Figure [1]: Jerry Brown, governor of the State of California. Foto: U.S. Army Corps of Engineers

Angelika Just like in Germany, there's been an ongoing intense debate here in California during the last couple of years on the legality of assisted suicide. There have been numerous attempts to pass new regulations through the state senate to legalize assisted suicide for the terminally ill. Time and time again, however, new legislation failed to pass, but recently, supporters prevailed, when the California senate passed a new law, signed by governor Jerry Brown, which will take effect in January 2016.

It was long believed that Jerry Brown would veto the new law, since clerical organisations built up a lot of pressure and Jerry Brown obviously struggled with the decicision. To understand this, you need to know that Jerry Brown once wanted to become a Jesuit priest and had spent some time in a Jesuit seminar. But in the end, he signed the new law, and told that he finds it comforting to have the option of assisted suicide when his own life ends, should he become severely ill. After all, Jerry Brown is already 77 years old.
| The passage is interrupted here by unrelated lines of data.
(** A name map for [NoDup] declarations has as many entries as there are declarations. *)
Lemma indexed_size ds m : NoDup ds -> indexed ds m -> size m = length ds.
Proof.
  intros Hd. revert m. induction ds as [|n ds IH] using rev_ind; intros m Hm.
  - simpl. apply map_size_empty_iff, map_empty. intros k. apply Hm.
  - apply NoDup_app in Hd as (Hd & Hn & _).
    assert (find_name n ds = None) as Hf by (apply find_name_None; set_solver).
    assert (m = <[n := length ds]> (delete n m)) as ->.
    { apply map_eq. intros k. destruct (decide (n = k)) as [<-|].
      - rewrite lookup_insert_eq, Hm, find_name_snoc, Hf. by case_decide.
      - by rewrite lookup_insert_ne, lookup_delete_ne. }
    rewrite map_size_insert_None by apply lookup_delete_eq. rewrite IH; [rewrite length_app; simpl; lia|done|].
    intros k. destruct (decide (n = k)) as [<-|].
    + by rewrite lookup_delete_eq.
    + rewrite lookup_delete_ne by done. rewrite Hm, find_name_snoc. destruct (find_name k ds); [done|]. by case_decide.
Qed.

(** The state of an interning table: as built, or freshly deserialised (the map is not
    serialised, so it is empty). *)
Definition Locals_wf (l : Locals) : Prop :=
  NoDup (decls l) /\ (by_name l = ∅ \/ indexed (decls l) (by_name l)).

Lemma get_or_intern_indexed l n : Locals_wf l ->
  exists m, indexed (decls l) m /\
  get_or_intern l n =
    match find_name n (decls l) with
    | Some idx => ({| decls := decls l; by_name := m |}, idx)
    | None => ({| decls := decls l ++ [n]; by_name := <[n := length (decls l)]> m |}, length (decls l))
    end.
Proof.
  intros [Hd Hm]. unfold get_or_intern. destruct (bool_decide (by_name l = ∅)) eqn:Eb; simpl.
  - apply bool_decide_eq_true in Eb. destruct (decide (decls l = [])) as [E|E].
    + rewrite bool_decide_eq_true_2 by done. simpl. exists ∅. rewrite Eb, lookup_empty, E. simpl.
      split; [|done]. intros k. by rewrite lookup_empty.
    + rewrite bool_decide_eq_false_2 by done. cbn [negb]. exists (index_names 0 (decls l) ∅).
      split; [apply indexed_rebuild|]. unfold Locals_rebuild_index; cbn [by_name decls].
      rewrite (indexed_rebuild (decls l) n). by destruct (find_name n (decls l)).
  - apply bool_decide_eq_false in Eb. destruct Hm as [|Hm]; [done|]. exists (by_name l).
    split; [done|]. rewrite Hm. by destruct l, (find_name n _).
Qed.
Since I'm working in the social field, my opinion is somewhat ambivalent when it comes to assisted suicide. I think it's more important to accompany people through the dying process, and for example make sure to prescribe appropriate medication to relieve any pain, as well as refrain from unnecessary diagnostics or treatments. Assisted suicide tends to easily wander off into hardly predictable gray areas. The new law requires two independent doctors in California to confirm that a patient has only six months left to live. The patient must be able to express their explicit will to die and must take the prescribed lethal medication themselves without assistance. Doctors and hospitals have the right to refuse to participate in the program.